Louisville Metro Police Headquarters

Remember the P3 Basics as Deals Heat Up in Kentucky

By Ed Green
P3KY Editor

The topic of public-private partnerships in Kentucky is heating up, and a number of projects are moving forward that could follow a P3 model. Just last week, a consultant hired by Louisville Metro Government suggested using a P3 to replace the Louisville Metro Police headquarters and the nearby Fiscal Court building – aging structures that would require more than $60 million to renovate.

EOP Architects suggested using a P3 model, partnering with a private developer that would finance, build, maintain and operate the new properties. The consultant’s report included a range of replacement options, from building a 115,690-square-foot building on the site of the current police headquarter to developing a multiuse facility that would span include 227,000 square feet of government space as well as parking, office, residential and retail space.

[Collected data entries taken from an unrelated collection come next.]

Lemma drop_keeps {A} k (pre post : list A) x cap :
  (0 < k → cap ≤ length (drop k (pre ++ x :: post)) + 1)%nat → (length post + 1 < cap)%nat →
  ∃ pre', drop k (pre ++ x :: post) = pre' ++ x :: post.
Proof.
  intros Hk Hp. destruct (decide (k ≤ length pre)%nat) as [Hle|Hgt].
  - exists (drop k pre). rewrite drop_app. by replace (k - length pre)%nat with 0%nat by lia.
  - exfalso. rewrite length_drop, length_app in Hk. simpl in Hk. lia.
Qed.

Lemma remembered_insert id m n c op :
  remembered id m n c → op.1.1 < mm_expires_at m → (n + 1 < mc_capacity c)%nat →
  remembered id m (S n) (insert_op c op) ∧ mc_capacity (insert_op c op) = mc_capacity c.
Proof.
  destruct op as [[now x] ttl]. unfold insert_op. cbn [fst snd].
  intros (Hok & Hm & pre & post & Ho & Hp) Hlive Hcap.
  destruct (MessageCache_contains c x) eqn:Hc.
  { unfold MessageCache_insert. rewrite Hc. split; [|done]. split_and!; [done|done|].
    exists pre, post. split; [done|lia]. }
  destruct (insert_new_spec now c x ttl Hok Hc) as (k & Ho' & Hcp & Hok' & Hkeep & _ & _ & Hf).
  assert (id ∉ expired_batch now c) as Hne.
  { intros Hin%elem_of_take_in. apply list_elem_of_filter in Hin as [Hin _]. unfold id_expired in Hin.
    rewrite Hm in Hin. unfold MessageMeta_is_expired in Hin. apply N.leb_le in Hin. lia. }
  rewrite Ho, filter_app, filter_cons_True in Ho', Hkeep by done.
  set (P := λ x, x ∉ expired_batch now c) in *.
  pose proof (length_filter P post) as Hpl.
  destruct (drop_keeps k (filter P pre) (filter P post) id (mc_capacity c)) as (pre' & Hpre); [|lia|].
  { intros H0. specialize (Hf H0). rewrite Ho', length_app in Hf. simpl in Hf. lia. }
  rewrite Hpre in Ho', Hkeep. split; [|done]. split_and!; [done| |].
  - rewrite Hkeep; [done|]. apply elem_of_app. right. left.
  - exists pre', (filter P post ++ [x]). split; [by rewrite Ho', <- app_assoc|].
    rewrite length_app. simpl. lia.
Qed.

Lemma remembered_run id m ops n c :
  remembered id m n c → (n + length ops < mc_capacity c)%nat →
  Forall (λ op, op.1.1 < mm_expires_at m) ops → remembered id m (n + length ops) (foldl insert_op c ops).
Proof.
  revert n c. induction ops as [|op ops IH]; intros n c Hr Hlen HF; simpl in *.
  { by rewrite Nat.add_0_r. }
  apply Forall_cons in HF as [Hop HF]. destruct (remembered_insert id m n c op Hr Hop) as [Hr' Hc]; [lia|].
  replace (n + S (length ops))%nat with (S n + length ops)%nat by lia. apply IH; [done|lia|done].
Qed.
(* ===== verification/ContentHash.v ===== *)
(** * Content hashes ([crates/a3net-types/src/content.rs])

    A [ContentHash] is the lower-case hexadecimal text of a BLAKE3 digest.
    BLAKE3 is outside the repository: the class [Blake3], of which the code
    relies on the digest being 32 bytes ([Blake3Laws]); collision resistance is
    never assumed, the theorems that need it name the two inputs that collide. The
    decoder [as_bytes] is the repository's own. *)
From stdpp Require Import prelude strings gmap list.
From Stdlib Require Import NArith Lia Ascii.
From Stdlib Require String.
From S2P Require Import Prelude NodeId.

#[local] Open Scope N_scope.

Class Blake3 : Type := { blake3_hash : list N → list N }.

Class Blake3Laws (B : Blake3) : Prop := {
  blake3_length bs : length (blake3_hash bs) = 32%nat;
  blake3_bytes bs : bytes_ok (blake3_hash bs)
}.

(** Two inputs with the same digest. *)
Definition collides `{Blake3} (x y : list N) : Prop := x ≠ y ∧ blake3_hash x = blake3_hash y.

Record ContentHash : Type := mkContentHash { ch_hex : string }.

#[global] Instance ContentHash_eq_dec : EqDecision ContentHash.
Proof. solve_decision. Defined.
#[global] Instance ContentHash_countable : Countable ContentHash.
Proof. by apply (inj_countable' ch_hex mkContentHash); intros []. Defined.

Definition HEX_LEN : nat := 64%nat.

(** [blake3::hash(bytes).to_hex()]: two lower-case digits per byte. *)
Definition ContentHash_from_bytes `{Blake3} (bytes : list N) : ContentHash :=
  mkContentHash (hex_encode_ref (blake3_hash bytes)).

Definition ContentHash_from_hex (s : string) : result AdnetError ContentHash :=
  if negb (Nat.eqb (String.length s) HEX_LEN) || negb (str_forallb is_hexdigit s)
  then Err InvalidContentHash else Ok (mkContentHash (str_lower s)).

Definition hex_nibble (a : ascii) : N :=
  let b := N_of_ascii a in
  if (48 <=? b) && (b <=? 57) then b - 48
  else if (97 <=? b) && (b <=? 102) then b - 97 + 10
  else if (65 <=? b) && (b <=? 70) then b - 65 + 10
  else 0.

(** The loop over [chunks_exact(2)]. *)
Fixpoint hex_pairs (s : string) : list N :=
  match s with
  | String a (String b s') => N.lor (N.shiftl (hex_nibble a) 4) (hex_nibble b) :: hex_pairs s'
  | _ => []
  end.

Definition ContentHash_as_bytes (h : ContentHash) : list N := hex_pairs (ch_hex h).

(** The text has 64 characters, as the constructors ensure. A shorter text
    leaves zeros; the index of a longer one would be out of bounds. *)
Definition ContentHash_as_bytes_array (h : ContentHash) : list N :=
  take 32 (hex_pairs (ch_hex h) ++ replicate 32 0).

Definition ContentHash_short (h : ContentHash) : string := String.substring 0 8 (ch_hex h).

(** ** Text and digest *)

Lemma hex_nibble_char n : n < 16 → hex_nibble (nibble_char n) = n.
Proof.
  intros Hn. pose proof (N_check (λ n, hex_nibble (nibble_char n) =? n) 16 eq_refl n Hn) as H.
  by apply N.eqb_eq.
Qed.

Lemma nibbles_join b : b < 256 → N.lor (N.shiftl (b / 16) 4) (b mod 16) = b.
Proof.
  intros Hb. pose proof (N_check (λ b, N.lor (N.shiftl (b / 16) 4) (b mod 16) =? b) 256 eq_refl b Hb) as H.
  by apply N.eqb_eq.
Qed.

Lemma hex_pairs_encode bs : bytes_ok bs → hex_pairs (hex_encode_ref bs) = bs.
Proof.
  induction 1 as [|b bs Hb _ IH]; [done|]. cbn [hex_encode_ref hex_pairs]. unfold byte_ok in Hb.
  rewrite !hex_nibble_char by (apply N.mod_lt || apply N.Div0.div_lt_upper_bound; lia).
  by rewrite nibbles_join, IH.
Qed.

Section ContentHashLemmas.
Context `{HB : Blake3} {HBL : Blake3Laws HB}.

Lemma as_bytes_from_bytes data : ContentHash_as_bytes (ContentHash_from_bytes data) = blake3_hash data.
Proof. apply hex_pairs_encode, blake3_bytes. Qed.

Lemma as_bytes_array_from_bytes data :
  ContentHash_as_bytes_array (ContentHash_from_bytes data) = blake3_hash data.
Proof.
  unfold ContentHash_as_bytes_array. cbn [ContentHash_from_bytes ch_hex].
  rewrite hex_pairs_encode by apply blake3_bytes. by rewrite take_app_length' by (by rewrite blake3_length).
Qed.

Lemma length_as_bytes_array h : length (ContentHash_as_bytes_array h) = 32%nat.
Proof. unfold ContentHash_as_bytes_array. rewrite length_take, length_app, length_replicate. lia. Qed.

(** Different data with equal hashes collide. *)
Lemma from_bytes_inj_or_collides x y :
  ContentHash_from_bytes x = ContentHash_from_bytes y → x = y ∨ collides x y.
Proof.
  intros H. destruct (decide (x = y)) as [|Hne]; [by left|]. right. split; [done|].
  by rewrite <- !as_bytes_from_bytes, H.
Qed.
End ContentHashLemmas.

(** A digest function for the witnesses: the byte sum, padded. *)
#[global] Instance blake3_ref : Blake3 :=
  {| blake3_hash bs := be_bytes 32 (be_value bs + N.of_nat (length bs)) |}.

#[global] Instance blake3_ref_laws : Blake3Laws blake3_ref.
Proof. split; intros bs; [apply length_be_bytes|apply be_bytes_ok]. Qed.
(** [engine_cleanup] keeps exactly the pending wants whose deadline lies ahead,
    the sessions active within the last five minutes and the requests younger than
    a minute; it drops no peer and no block, and sets the gauges to what is left. *)
Theorem engine_cleanup_spec now e :
  let e' := engine_cleanup now e in
  (∀ w, w ∈ wm_pending_wants (be_wants e') ↔ w ∈ wm_pending_wants (be_wants e) ∧ now < pw_deadline w) ∧
  (∀ id s, sm_sessions (be_sessions e') !! id = Some s ↔
     sm_sessions (be_sessions e) !! id = Some s ∧ now - bss_last_activity s ≤ 300 * 1000000000) ∧
  (∀ id p', be_peers e' !! id = Some p' ↔ ∃ p, be_peers e !! id = Some p ∧ p' = cleanup_timedout now WANT_BLOCK_TIMEOUT p) ∧
  (∀ p b t, ps_pending_requests (cleanup_timedout now WANT_BLOCK_TIMEOUT p) !! b = Some t ↔
     ps_pending_requests p !! b = Some t ∧ now - t < WANT_BLOCK_TIMEOUT) ∧
  wm_block_data (be_wants e') = wm_block_data (be_wants e) ∧
  bm_pending_wants (be_metrics e') = i64_wrap (Z.of_nat (length (wm_pending_wants (be_wants e')))) ∧
  bm_active_sessions (be_metrics e') = i64_wrap (Z.of_nat (size (sm_sessions (be_sessions e')))).
Proof.
  cbn. split_and!; [|..|done|done|done].
  - intros w. rewrite list_elem_of_filter. tauto.
  - intros id s. rewrite map_lookup_filter_Some. unfold session_is_stale, idle_time. cbn. by rewrite N.ltb_ge.
  - intros id p'. rewrite lookup_fmap, fmap_Some. done.
  - intros p b t. by rewrite map_lookup_filter_Some.
Qed.

(** ** A burst of requests *)

(** The limiter of one peer at one instant. *)
Definition burst_step (mx zero : f64) (t : f64) : option f64 :=
  let t := f64_min (f64_add t zero) mx in if SFleb (f64_of 1) t then Some (f64_sub t (f64_of 1)) else None.
Definition burst (mx zero : f64) (n : nat) : option f64 := Nat.iter n (λ o, t ← o; burst_step mx zero t) (Some mx).

Fixpoint try_times (now : N) (n : nat) (l : PeerRateLimiters) (peer_id : string) : PeerRateLimiters * bool :=
  match n with
  | O => (l, true)
  | S n => let '(l, ok) := try_times now n l peer_id in
           let '(l, ok') := limiters_try_send now l peer_id in (l, ok && ok')
  end.

Lemma try_times_S now n l peer_id :
  try_times now (S n) l peer_id =
    (let '(l, ok) := try_times now n l peer_id in let '(l, ok') := limiters_try_send now l peer_id in (l, ok && ok')).
Proof. done. Qed.
Definition decode_http (raw : string) : result NamespaceError PathSegments :=
  if MAX_PATH_RAW_LEN <? N.of_nat (String.length raw) then Err (PathTooLong MAX_PATH_RAW_LEN (N.of_nat (String.length raw)))
  else
    match percent_decode_strict raw with
    | Err e => Err (Traversal e)
    | Ok decoded =>
        match canonicalize_path_string decoded with
        | Err e => Err (Traversal e)
        | Ok canonical =>
            let segs := nonempty_segments canonical in
            if Nat.ltb MAX_DEPTH (length segs) then Err (DepthExceeded MAX_DEPTH (length segs)) else Ok segs
        end
    end.
End Decode.

(** ** What a decoded path is *)

Definition zero_char : ascii := "000"%char.

Definition name_ok (s : string) : Prop :=
  s ≠ EmptyString ∧ s ≠ "."%string ∧ s ≠ ".."%string ∧ str_lacks slash s = true ∧ str_lacks zero_char s = true.

(** *** Splitting *)

Lemma str_split_ne c s : str_split c s ≠ [].
Proof. destruct s; cbn; repeat case_match; done. Qed.

Lemma str_split_app_any c s t : str_split c (String.append s (String c t)) = str_split c s ++ str_split c t.
Proof.
  induction s as [|a s IH]; [change (str_split c (String c t) = "" :: str_split c t); cbn [str_split]; by rewrite Ascii.eqb_refl|]. change (String.append (String a s) (String c t)) with (String a (String.append s (String c t))).
  cbn [str_split]. rewrite IH. destruct (Ascii.eqb a c); [done|]. pose proof (str_split_ne c s). by destruct (str_split c s).
Qed.

Lemma str_split_forallb (p : ascii → bool) c s : str_forallb p s = true → Forall (λ x, str_forallb p x = true) (str_split c s).
Proof.
  induction s as [|a s IH]; [by repeat constructor|]. cbn. intros [Ha Hs]%andb_true_iff. specialize (IH Hs).
  destruct (Ascii.eqb a c); [by constructor|]. destruct (str_split c s) as [|h t]; [constructor; [cbn; by rewrite Ha|done]|].
  apply Forall_cons in IH as [Hh Ht]. constructor; [cbn; by rewrite Ha|done].
Qed.

Lemma str_split_all_lack c s : Forall (λ x, str_lacks c x = true) (str_split c s).
Proof.
  induction s as [|a s IH]; [by repeat constructor|]. cbn. destruct (Ascii.eqb a c) eqn:Ha; [by constructor|].
  destruct (str_split c s) as [|h t]; [constructor; [|done]|apply Forall_cons in IH as [Hh Ht]; constructor; [|done]];
    unfold str_lacks in *; cbn; by rewrite Ha.
Qed.

(** *** Percent decoding *)

Lemma path_nibble_bound b h : path_nibble b = Some h → h < 16.
Proof. unfold path_nibble, within. intros H. repeat case_match; try done; simplify_eq; nprop; lia. Qed.

Lemma nibble_pair_bound h1 h2 : h1 < 16 → h2 < 16 → N.lor (N.shiftl h1 4) h2 < 256.
Proof.
  intros H1 H2.
  pose proof (N_check (λ a, forallb (λ b, N.lor (N.shiftl a 4) b <? 256) (N.of_nat <$> seq 0 16)) 16 eq_refl h1 H1) as H.
  pose proof (N_check (λ b, N.lor (N.shiftl h1 4) b <? 256) 16 H h2 H2) as Hb. by apply N.ltb_lt.
Qed.

Lemma percent_loop_ok fuel : ∀ i bytes out, (length bytes ≤ fuel)%nat →
  bytes_ok bytes → percent_loop i bytes = Ok out → Forall (λ b, 0 < b < 256) out.
Proof.
  induction fuel as [|fuel IH]; intros i bytes out Hlen Hok; (destruct bytes as [|b rest]; [cbn; by intros [= <-]|]); cbn in Hlen; [lia|].
  apply Forall_cons in Hok as [Hb Hrest]. unfold byte_ok in Hb. cbn [percent_loop]. destruct (N.eqb_spec b 37) as [->|Hne].
  - destruct rest as [|c1 [|c2 rest]]; [done|done|]. destruct (path_nibble c1) as [h1|] eqn:E1; [|done]. destruct (path_nibble c2) as [h2|] eqn:E2; [|done].
    cbv zeta. destruct (N.eqb_spec (N.lor (N.shiftl h1 4) h2) 0) as [|Hv]; [done|].
    destruct (percent_loop (i + 3) rest) as [t|] eqn:Ht; [|done]. intros [= <-].
    apply path_nibble_bound in E1, E2. pose proof (nibble_pair_bound h1 h2 E1 E2). constructor; [lia|].
    eapply IH; [|by do 2 apply Forall_cons in Hrest as [_ Hrest]|exact Ht]. cbn in Hlen. lia.
  - destruct (N.eqb_spec b 0) as [->|Hz]; [done|]. destruct (percent_loop (i + 1) rest) as [t|] eqn:Ht; [|done]. intros [= <-].
    constructor; [lia|]. eapply IH; [|done|exact Ht]. lia.
Qed.

Lemma decoded_lacks_zero s t : percent_decode_strict s = Ok t → str_lacks zero_char t = true.
Proof.
  unfold percent_decode_strict. destruct (percent_loop 0 (str_bytes s)) as [out|] eqn:Hl; [|done].
  apply (percent_loop_ok (length (str_bytes s))) in Hl; [|done|apply str_bytes_ok]. destruct (utf8_valid out); [|done]. intros [= <-].
  unfold string_of_bytes, str_lacks. induction Hl as [|b out Hb _ IH]; [done|]. cbn. rewrite IH, andb_true_r. apply negb_true_iff, Ascii.eqb_neq.
  intros Hz. apply (f_equal N_of_ascii) in Hz. rewrite N_ascii_embedding in Hz by lia. change (N_of_ascii zero_char) with 0 in Hz. lia.
Qed.

Lemma percent_loop_plain i bytes : Forall (λ b, b ≠ 37 ∧ b ≠ 0) bytes → percent_loop i bytes = Ok bytes.
Proof.
  intros H. revert i. induction H as [|b rest [Hp Hz] _ IH]; intros i; [done|]. cbn [percent_loop].
  rewrite (proj2 (N.eqb_neq _ _) Hp), (proj2 (N.eqb_neq _ _) Hz). by rewrite IH.
Qed.

(** *** Dot segments *)

Lemma foldl_push_none segs : foldl push_segment None segs = None.
Proof. by induction segs. Qed.

Lemma resolve_dots_ok (P : string → Prop) segs stack0 stack :
  Forall P segs → Forall (λ s, P s ∧ s ≠ "."%string ∧ s ≠ ".."%string) stack0 → foldl push_segment (Some stack0) segs = Some stack →
  Forall (λ s, P s ∧ s ≠ "."%string ∧ s ≠ ".."%string) stack.
Proof.
  intros Hs. revert stack0. induction Hs as [|s segs Hp _ IH]; intros stack0 H0; cbn [foldl]; [by intros [= <-]|].
  cbn [push_segment]. destruct (String.eqb_spec s ".") as [->|H1]; [by apply IH|]. destruct (String.eqb_spec s "..") as [->|H2].
  - destruct stack0 as [|x stack0]; [by rewrite foldl_push_none|]. apply IH.
    destruct (exists_last (l := x :: stack0) ltac:(done)) as (l & y & Hl). rewrite Hl, removelast_last. rewrite Hl in H0. by apply Forall_app in H0 as [? _].
  - apply IH. apply Forall_app. split; [done|]. by repeat constructor.
Qed.

Lemma resolve_dots_plain segs stack0 :
  Forall (λ s, s ≠ "."%string ∧ s ≠ ".."%string) segs → foldl push_segment (Some stack0) segs = Some (stack0 ++ segs).
Proof.
  intros H. revert stack0. induction H as [|s segs [H1 H2] _ IH]; intros stack0; cbn [foldl]; [by rewrite app_nil_r|].
  cbn [push_segment]. rewrite (proj2 (String.eqb_neq _ _) H1), (proj2 (String.eqb_neq _ _) H2), IH. by rewrite <- app_assoc.
Qed.

(** *** The text of a stack of names *)

Definition seg_ok (s : string) : Prop := is_empty_str s = false ∧ str_lacks slash s = true.

Lemma nonempty_id segs : Forall seg_ok segs → filter (λ s, is_empty_str s = false) segs = segs.
Proof. intros H. induction H as [|s segs [Hs _] _ IH]; [done|]. rewrite filter_cons_True by done. by rewrite IH. Qed.

Lemma nonempty_join segs : Forall seg_ok segs → nonempty_segments (str_join slash segs) = segs.
Proof.
  intros H. unfold nonempty_segments. destruct segs as [|s segs]; [done|].
  rewrite str_split_join; [by apply nonempty_id|done|]. eapply Forall_impl; [exact H|]. by intros x [].
Qed.

Lemma nonempty_lead s : nonempty_segments (String slash s) = nonempty_segments s.
Proof. unfold nonempty_segments. cbn [str_split]. rewrite Ascii.eqb_refl. done. Qed.

Lemma nonempty_trail s : nonempty_segments (s +:+ "/") = nonempty_segments s.
Proof. unfold nonempty_segments. change (s +:+ "/") with (String.append s (String slash "")). rewrite (str_split_app_any slash s ""). rewrite filter_app. cbn. by rewrite app_nil_r. Qed.

Lemma nonempty_render stack leading trailing : Forall seg_ok stack → nonempty_segments (render stack leading trailing) = stack.
Proof.
  intros H. unfold render. set (out := (if leading then "/" else "") +:+ str_join slash stack).
  assert (nonempty_segments out = stack) as Ho.
  { unfold out. destruct leading; [change ("/" +:+ str_join slash stack) with (String slash (str_join slash stack)); rewrite nonempty_lead|]; by apply nonempty_join. }
  assert (nonempty_segments (if trailing && negb (ends_with_slash out) then out +:+ "/" else out) = stack) as Ho'.
  { destruct (trailing && negb (ends_with_slash out)); [by rewrite nonempty_trail|done]. }
  destruct (is_empty_str _ && leading) eqn:He; [|done]. apply andb_true_iff in He as [He _].
  destruct (if trailing && negb (ends_with_slash out) then out +:+ "/" else out); [|done]. done.
Qed.

Lemma strip_slash_some s t : str_strip_slash s = Some t → s = t +:+ "/".
Proof.
  revert t. induction s as [|a s IH]; intros t; [done|]. cbn [str_strip_slash]. destruct s as [|b s].
  - destruct (Ascii.eqb_spec a slash) as [->|]; [by intros [= <-]|done].
  - destruct (str_strip_slash (String b s)) as [u|]; [|done]. intros [= <-]. by rewrite (IH u eq_refl).
Qed.

Lemma tokenise_segments s segs lead trail :
  tokenise s = Ok (segs, lead, trail) → segs = nonempty_segments s ∧ Forall seg_ok segs ∧ ∀ p, str_forallb p s = true → Forall (λ x, str_forallb p x = true) segs.
Proof.
  unfold tokenise. destruct s as [|a rest]; [intros [= <- <- <-]; split_and!; done|].
  destruct (Ascii.eqb_spec a slash) as [->|]; [|done]. set (inner := default rest (str_strip_slash rest)).
  assert (nonempty_segments (String slash rest) = nonempty_segments inner ∧ ∀ p, str_forallb p rest = true → str_forallb p inner = true) as [Hn Hp].
  { rewrite nonempty_lead. unfold inner. destruct (str_strip_slash rest) as [t|] eqn:Hs; [|done]. apply strip_slash_some in Hs as ->. cbn.
    rewrite nonempty_trail. split; [done|]. intros p. rewrite str_forallb_app. by intros [? _]%andb_true_iff. }
  destruct (existsb is_empty_str _) eqn:He; [done|]. intros [= <- <- <-].
  assert (Forall seg_ok (if is_empty_str inner then [] else str_split slash inner)) as Hok.
  { destruct (is_empty_str inner); [done|]. pose proof (str_split_all_lack slash inner) as Hl. revert He Hl. generalize (str_split slash inner).
    intros l. induction l as [|x l IH]; [done|]. cbn. intros [Hx He]%orb_false_iff [Hlx Hl]%Forall_cons. constructor; [done|by apply IH]. }
  split_and!; [|done|].
  - rewrite Hn. destruct inner as [|b inner]; [done|]. cbn [is_empty_str] in *. unfold nonempty_segments. by rewrite nonempty_id.
  - intros p [_ Hr]%andb_true_iff. destruct (is_empty_str inner); [done|]. by apply str_split_forallb, Hp.
Qed.

Lemma decode_http_depth debug_str raw segs : decode_http debug_str raw = Ok segs → (length segs ≤ MAX_DEPTH)%nat.
Proof.
  unfold decode_http. destruct (_ <? _); [done|]. destruct (percent_decode_strict raw); [|done]. destruct (canonicalize_path_string _ _); [|done].
  cbv zeta. destruct (Nat.ltb_spec MAX_DEPTH (length (nonempty_segments a0))); [done|]. by intros [= <-].
Qed.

Louisville is the latest government to consider a P3 model to help address critical space needs, following Lexington’s use of a P3 to renovate its courthouseand the state’s use of a private partner to develop its 300 Building in Frankfort and the current Capital Plaza project.

As more municipalities, counties and state agencies turn to partnerships, it’s worth pointing out that leaders should remember that some best practices can help make their projects successful.

Keys to success

The National Council for Public-Private Partnerships offers 7 Keys to successwhen developing a P3:

  1. Projects need a public-sector champion who will promote and defend the partnership. A key critical component of success should be actively communicating the purpose, need and value of the partnership.
  2. The statutory environment must be transparent and competitive, although “unsolicited proposals can be a positive catalyst for initiating creative, innovative approaches to addressing specific public-sector needs.”
  3. The public sector should have an organized structure with a team to manage P3 projects or programs.
  4. Each project should have a detailed contract with descriptions of the responsibilities, risks and benefits of both the public and private partners.
  5. Each project should have a clearly defined revenue stream that provides a reasonable rate of return over the life of the project.
  6. Projects require support, so communicating with key stakeholders is important to gain and maintain support.
  7. Government agencies should pick partners carefully. The best value is not always the lowest price. Experience in delivering a successful project is an important component for a long-term relationship with a partner.